Для выполнения задания был выбран вирус в Swiss-Prot.

ID: CAPSD_HASV3
AC: Q9WFZ0
Название вируса: Human astrovirus-3 (HAstV-3)

В поле FT был найден ключ CHAIN зрелого белка со следующими характеристикиками:
Название: Spike protein VP27
Координаты в полипротеине: 396-649

Последовательнось зрелого белка: hastv3_vp27.fasta

Параметры при запуске BLAST

Enter accession number(s), gi(s), or FASTA sequence(s): последовательность белка
Database: UniProtKB/Swiss-Prot(swissprot)
Algorithm: blastp (protein-protein BLAST)
Max target sequences: 100
Short queries: yes
Expect threshold: 0.05
Word size: 5
Max matches in a query range: 0
Matrix: BLOSUM62
Gap Costs: Existence: 11 Extension:1
Compositional adjustments: Conditional compositional score matrix adjustment
Filters and Masking: no

Выдача программы: 075JJ7Y5016-Alignment.txt
Всего находок: 9

Были отобраны 5 находок: четыре вируса Human astrovirus 7/1/6/8/5 (AC: Q96818.2; O12792.1; Q9IFX1.2; Q67815.1; Q4TWH7.1).

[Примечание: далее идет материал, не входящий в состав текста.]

(** The two hooks that run while the resource they are about is in neither
    counter: reportSuccess, and the factory called by the healthcheck.
    [calm o s]: while one of them runs, nothing else happens on the pool. *)
Definition uncounted (k : pcall) : bool :=
  match k with RelSuccess _ _ | HcFactory _ _ => true | _ => false end.

Definition calm (o : pop) (s : psys) : bool :=
  bool_decide (map_Forall (λ _ k, uncounted k = false) (ps_calls s)) ||
  match o with
  | PHook id _ => match ps_calls s !! id with Some k => uncounted k | None => false end
  | _ => false
  end.

Inductive preachable (s0 : psys) : psys → Prop :=
| preach_init : preachable s0 s0
| preach_step s o s' :
  preachable s0 s → penabled o s = true → calm o s = true → pexec o s = Some s' → preachable s0 s'.
End operations.
(** The states of a pool after its creation. *)
Definition prunning (s : psys (V := V) (Q := Q)) : Prop :=
  ∃ buf0 hf hd hh ha hr mn mx interval answers tc e p,
    (0 ≤ mn ≤ mx ∧ mn ≤ 2 ^ 31 ∧ mx < 2 ^ 32) ∧
    (∀ q, q_ctor (if 0 <? mn then mn else 4) buf0 ≠ Some (FAILURE, q)) ∧
    zend_async_pool_create buf0 hf hd hh ha hr mn mx interval answers tc = Some (e, p) ∧
    preachable (mk_psys p ∅ false) s.

Lemma prunning_PInv s : prunning s → ∃ l, PInv s l.
Proof.
  intros (buf0 & hf & hd & hh & ha & hr & mn & mx & interval & answers & tc & e & p & (? & ? & ?) & Hok & Hc & Hr).
  assert (∃ l, PInv (mk_psys p ∅ false) l) as Hinit by by eapply create_PInv.
  induction Hr as [|s o s' Hr IH Hen Hcalm Hex]; [done|]. destruct IH as [l IH].
  destruct (pexec_spec o s l IH Hen Hcalm) as (s1 & ? & ?). by simplify_eq.
Qed.
End circuit.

Комада для выравнивания: Muscle with Defaults
Гиперссылка на файл с проектом Jalview: Jalview

По выравниванию видно, что все выбранные вирусы гомологичны друг другу по зрелому белку (никакой белок не скрывался).

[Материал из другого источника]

Lemma safe_fresh s l id (m : M (async_pool_t Q V) pprogress) : PSafe s l →
  bool_decide (ps_calls s !! id = None) && (Z.of_nat (size (ps_calls s)) <? 2 ^ 31 - 1) = true →
  (∀ p l W, Reserve p l W → Z.of_nat (size W) < 2 ^ 31 - 1 → wp m (Stays W) p) →
  ∃ s', prun_call id m s = Some s' ∧ ∃ l', PSafe s' l'.
Proof.
  intros HS [Hn%bool_decide_eq_true Hlt%Z.ltb_lt]%andb_true_iff Hm.
  assert (delete id (ps_calls s) = ps_calls s) as Hdel by by apply delete_id.
  pose proof (size_wset (ps_calls s)). eapply safe_lift; [done|by rewrite Hdel|].
  rewrite Hdel. eapply Hm; [apply HS|lia].
Qed.

Lemma safe_op s l (m : M (async_pool_t Q V) unit) deact p' : PSafe s l → m (ps_pool s) = Some (tt, p') →
  (∃ x y, p' = set_h_strategy y (set_circuit_state x (ps_pool s))) →
  ∃ s', prun_op m deact s = Some s' ∧ ∃ l', PSafe s' l'.
Proof.
  intros [] Hm (x & y & ->). unfold prun_op. rewrite Hm. eexists. split; [done|]. exists l.
  constructor; cbn; try done. by destruct ps_reserve0.
Qed.

Lemma pexec_safe o s l : PSafe s l → ppossible o s = true → ∃ s', pexec o s = Some s' ∧ ∃ l', PSafe s' l'.
Proof.
  intros HS Hen. destruct o as [id t|id|id r eg|id act eg|id|id eg|id a| | | |b]; unfold ppossible, penabled in Hen; unfold pexec.
  - eapply safe_fresh; [done..|]. intros. by eapply acquire_retry_stays.
  - eapply safe_fresh; [done..|]. intros. by eapply try_acquire_stays.
  - eapply safe_fresh; [done..|]. intros. by eapply pool_release_stays.
  - eapply safe_fresh; [done..|]. intros. by eapply pool_close_stays.
  - apply andb_true_iff in Hen as [Hen _]. eapply safe_fresh; [done..|]. intros. by eapply timer_stays.
  - destruct (ps_calls s !! id) as [k|] eqn:Hk; [|done]. destruct k; try done.
    destruct (PSafe_split s l id _ HS Hk) as (HC & Hdis & Hsz). cbn in HC, Hdis.
    pose proof (size_wset (delete id (ps_calls s))).
    eapply safe_lift; [done..|]. eapply acquire_resume_stays; [done|set_solver|lia].
  - destruct (ps_calls s !! id) as [k|] eqn:Hk; [|done]. cbn.
    destruct (hook_returned k a) as [m|] eqn:Hm; [|by destruct k]. cbn.
    destruct (PSafe_split s l id _ HS Hk) as (HC & Hdis & Hsz).
    pose proof (size_wset (delete id (ps_calls s))).
    eapply safe_lift; [done..|]. eapply hook_stays; [done|lia|done].
  - eapply safe_op; [done..|]. by exists ZEND_ASYNC_CIRCUIT_STATE_ACTIVE, (h_strategy (ps_pool s)).
  - eapply safe_op; [done..|]. by exists ZEND_ASYNC_CIRCUIT_STATE_INACTIVE, (h_strategy (ps_pool s)).
  - eapply safe_op; [done..|]. by exists ZEND_ASYNC_CIRCUIT_STATE_RECOVERING, (h_strategy (ps_pool s)).
  - eapply safe_op; [done..|]. by exists (circuit_state (ps_pool s)), (if b then HFcall else HNull).
Qed.

(** ** The runs of a pool after its creation *)
Context `{!FifoCtor Q V}.

Definition pstarted (P : psys (V := V) (Q := Q) → Prop) : Prop :=
  ∃ buf0 hf hd hh ha hr mn mx interval answers tc e p,
    (0 ≤ mn ≤ mx ∧ mn ≤ 2 ^ 31 ∧ mx < 2 ^ 32) ∧
    (∀ q, q_ctor (if 0 <? mn then mn else 4) buf0 ≠ Some (FAILURE, q)) ∧
    zend_async_pool_create buf0 hf hd hh ha hr mn mx interval answers tc = Some (e, p) ∧
    P (mk_psys p ∅ false).

(** Any interleaving of possible steps. *)
Definition prunning_any (s : psys (V := V) (Q := Q)) : Prop := pstarted (λ s0, pinterleaved s0 s).

Lemma prunning_running_any s : prunning s → prunning_any s.
Proof.
  intros (? & ? & ? & ? & ? & ? & ? & ? & ? & ? & ? & ? & ? & ? & ? & ? & ?%preachable_interleaved).
  unfold prunning_any, pstarted. do 13 eexists. split_and!; try eassumption; lia.
Qed.
Lemma start_pending_spec k g : Startable k g →
  wp (task_group_spawn_coroutine k true true) (λ _ g', Core g' ∧ Drained g g' ∧
    g_tasks g' = hash_replace k TASK_STATE_RUNNING (g_tasks g)) g.
Proof.
  intros St. destruct (Startable_room k g St) as (Hp & Hr & Hp32 & Hb). destruct St as [C Hs Hc _ [fcall Hf]].
  unfold task_group_spawn_coroutine. wp_simpl. rewrite Hs. cbn [negb]. wp_simpl.
  cbn [pending_count set_g_tasks]. rewrite (core_pending _ C). split; [by apply Z.ltb_lt|].
  unfold task_group_fire_one_slot_waiter. wp_simpl.
  set (l := hash_replace k TASK_STATE_RUNNING (g_tasks g)).
  assert (count task_is_pending l = npending g - 1) as Hlp.
  { unfold l. rewrite (hash_replace_count _ _ _ _ _ Hf). cbn. unfold npending. lia. }
  assert (count task_is_running l = nrunning g + 1) as Hlr.
  { unfold l. rewrite (hash_replace_count _ _ _ _ _ Hf). cbn. unfold nrunning. lia. }
  set (g1 := set_pending_count _ _).
  set (g2 := match slot_waiters g1 with [] => g1 | _ => _ end).
  assert (∃ F, g2 = set_slot_fired F g1 ∧ (∀ x, x ∈ F → x ∈ slot_waiters g)) as (F & -> & HF).
  { subst g2 g1. cbn. destruct (slot_waiters g) as [|x xs] eqn:Hw.
    - exists (slot_fired g). split; [done|]. intros y Hy. rewrite <- Hw. by apply C.
    - eexists. split; [done|]. intros y [Hy|Hy]%elem_of_union; [rewrite <- Hw; by apply C|set_solver]. }
  destruct C. split_and!; [| |done].
  - constructor; unfold npending, nrunning, names in *; cbn -[settled_names] in *; fold l; rewrite ?Hlp, ?Hlr.
    + unfold l. by rewrite hash_replace_keys.
    + rewrite u32_small; lia.
    + pose proof (count_nonneg task_is_running (g_tasks g)). rewrite i32_small; lia.
    + unfold l. by rewrite hash_replace_length.
    + done.
    + done.
    + intros ?. lia.
    + by rewrite settled_names_app, app_nil_r.
    + done.
    + congruence.
    + congruence.
  - constructor; cbn -[settled_names]; try done.
    + constructor; cbn; try done. intros k'. fold l. unfold l. by rewrite hash_replace_keys.
    + apply hash_replace_keys.
    + by rewrite settled_names_app, app_nil_r.
    + intros k' t Hk' Ht. fold l. unfold l. rewrite hash_replace_other; [done|].
      intros ->. rewrite Hf in Hk'. by simplify_eq.
Qed.
Fixpoint dispose (fuel s : nat) : SM bool :=
  match fuel with
  | O => undefined
  | S fuel =>
    sc ← get_scope s;
    if sc_disposing sc then mret true
    else if 1 <? ref_count sc then
      upd_scope s (set_ref_count (ref_count sc - 1));;
      scope_notify s false;;
      mret true
    else
      (if ref_count sc =? 0 then upd_scope s (set_ref_count 1) else mret tt);;
      upd_scope s (set_sc_disposing true);;
      ZEND_ASSERT (bool_decide (coroutines sc = []));;
      failed ← (fix children l :=
                  match l with
                  | [] => mret false
                  | c :: l =>
                    upd_scope c (set_parent_scope None);;
                    dispose fuel c;;
                    w ← get;
                    if eg_exception w then mret true else children l
                  end) (child_scopes sc);
      if (failed : bool) then upd_scope s (set_sc_disposing false);; mret false
      else
        scope_notify s false;;
        critical ← take_exception;
        spawned ← async_scope_call_finally_handlers s;
        if (spawned : bool) then
          (if (critical : bool) then semit (SpawnAndThrow s) else mret tt);;
          upd_scope s (set_sc_disposing false);; mret true
        else
          sc ← get_scope s;
          upd_scope s (set_ref_count (ref_count sc - 1));;
          if 0 <? ref_count sc - 1 then upd_scope s (set_sc_disposing false);; mret true
          else
            unlink s (parent_scope sc);;
            modify (λ w, set_scopes (delete s (scopes w)) w);;
            semit (Freed s);;
            (if (critical : bool) then modify (set_eg true) else mret tt);;
            mret true
  end.
Definition scope_dispose (s : nat) : SM bool := w ← get; dispose (scope_fuel w) s.

(** The loop of [scope_try_to_dispose]: the vector may shrink under the index. *)
Fixpoint dispose_children (fuel s i : nat) : SM bool :=
  match fuel with
  | O => undefined
  | S fuel =>
    sc ← get_scope s;
    match child_scopes sc !! i with
    | None => mret true
    | Some c =>
      scope_dispose c;;
      w ← get;
      if eg_exception w then mret false else dispose_children fuel s (S i)
    end
  end.

Definition scope_try_to_dispose (s : nat) : SM bool :=
  sc ← get_scope s;
  if sc_disposing sc then mret true
  else
    ok ← SCOPE_CAN_BE_DISPOSED s;
    if negb ok then mret false
    else
      upd_scope s (set_sc_disposing true);;
      disposed ← dispose_children (S (length (child_scopes sc))) s 0;
      upd_scope s (set_sc_disposing false);;
      if (disposed : bool) then scope_dispose s;; mret true else mret false.

Definition async_scope_notify_coroutine_finished (c : nat) : SM unit :=
  co ← get_routine c;
  s ← of_option (co_scope co);
  async_scope_remove_coroutine s c;;
  scope_check_completion_and_notify s true;;
  scope_try_to_dispose s;;
  mret tt.

(** The part of [async_coroutine_finalize] that concerns the scope: [exception] is
    an exception that neither a listener nor a handler of the coroutine has taken.
    The result: the exception remains. *)
Definition async_coroutine_finalize (c : nat) (exception : bool) : SM bool :=
  upd_routine c (set_co_finished true);;
  co ← get_routine c;
  match co_scope co with
  | None => mret exception
  | Some s =>
    caught ← (if exception then
                sc ← get_scope s; scope_catch_or_cancel s (Some c) None true (sc_safely sc) false
              else mret false);
    async_scope_notify_coroutine_finished c;;
    upd_routine c (set_co_scope None);;
    mret (exception && negb caught)
  end.

(** The Scope object is destroyed: its coroutines are cancelled. *)
Definition scope_destroy (s : nat) : SM unit :=
  upd_scope s (set_scope_object false);;
  disposed ← scope_try_to_dispose s;
  if (disposed : bool) then mret tt
  else sc ← get_scope s; scope_catch_or_cancel s None None true (sc_safely sc) true;; mret tt.

(** ** Methods of a Scope object that still has its scope *)
Definition method_cancel (s : nat) (cancellation : bool) : SM unit :=
  sc ← get_scope s; scope_catch_or_cancel s None None cancellation (sc_safely sc) true;; mret tt.
Definition method_asNotSafely (s : nat) : SM unit := upd_scope s (set_sc_safely false).
Definition method_allowZombies (s : nat) : SM unit := upd_scope s (set_sc_safely true).
Definition method_finally (s h : nat) : SM unit :=
  upd_scope s (λ sc, set_finally_handlers (finally_handlers sc ++ [h]) sc).

(** What an owner outside of this file does, a task group for instance. *)
Definition set_owner_pinned (s : nat) (pinned : bool) : SM unit := upd_scope s (set_sc_pinned pinned).
Definition method_setExceptionHandler (s : nat) : SM unit := upd_scope s (set_exception_fci true).
Definition method_setChildScopeExceptionHandler (s : nat) : SM unit := upd_scope s (set_child_exception_fci true).
Definition method_isFinished (s : option nat) : SM bool :=
  match s with None => mret true | Some s => SCOPE_IS_COMPLETED s end.
(** [started]: the timer takes the callback, which holds a reference. *)
Definition method_disposeAfterTimeout (s : nat) (started : bool) : SM unit :=
  sc ← get_scope s;
  if sc_closed sc || (bool_decide (coroutines sc = []) && bool_decide (child_scopes sc = [])) then mret tt
  else if started then upd_scope s (set_ref_count (ref_count sc + 1)) else mret tt.

Fixpoint contains_coroutine (fuel : nat) (m : gmap nat async_scope_t) (s c : nat) (depth : Z) : option (bool * bool) :=
  match fuel with
  | O => None
  | S fuel =>
    if 64 <? depth then Some (false, true)
    else
      sc ← m !! s;
      if bool_decide (c ∈ coroutines sc) then Some (true, false)
      else (fix children l :=
              match l with
              | [] => Some (false, false)
              | x :: l =>
                xc ← m !! x;
                if bool_decide (coroutines xc = []) && bool_decide (child_scopes xc = []) then children l
                else
                  '(found, e) ← contains_coroutine fuel m x c (depth + 1);
                  if (found : bool) then Some (true, e)
                  else '(r, e') ← children l; Some (r, (e : bool) || (e' : bool))
              end) (child_scopes sc)
  end.
(** The result, and whether the depth limit threw. *)
Definition async_scope_contains_coroutine (w : sworld) (s c : nat) : option (bool * bool) :=
  contains_coroutine (scope_fuel w) (scopes w) s c 0.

Исследование зависимости E-value от объёма банка

Параметры при запуске BLAST

Enter accession number(s), gi(s), or FASTA sequence(s): последовательность белка
Database: UniProtKB/Swiss-Prot(swissprot)
Organism: Viruses (taxid:10239)
Algorithm: blastp (protein-protein BLAST)
Max target sequences: 100
Short queries: yes
Expect threshold: 0.05
Word size: 5
Max matches in a query range: 0
Matrix: BLOSUM62
Gap Costs: Existence: 11 Extension:1
Compositional adjustments: Conditional compositional score matrix adjustment
Filters and Masking: no

Выдача программы: 077DWD05016-Alignment.txt
Всего находок: 9

Количество находок не измнилось, однако значение E-value притерпело измение. Например:

Таблица 1. Характеристики глобального парного выравнивания трёх пар белков
Scientific Name Total Score Query Cover E-value Per. Ident Accession
Без ограничений по организмам Human astrovirus 4 256 98% 2e-80 50.60% Q3ZN05.1
С ограничением по организмам Human astrovirus 4 256 98% 4e-79 50.60% Q3ZN05.1

Как видно из таблицы при поиске с фильтром по вирусам E-value уменьшился (улучшился). Это обьясняется тем, что E-value зависит от размера базы, а значит при уменьшении базы E-value будет улудшаться.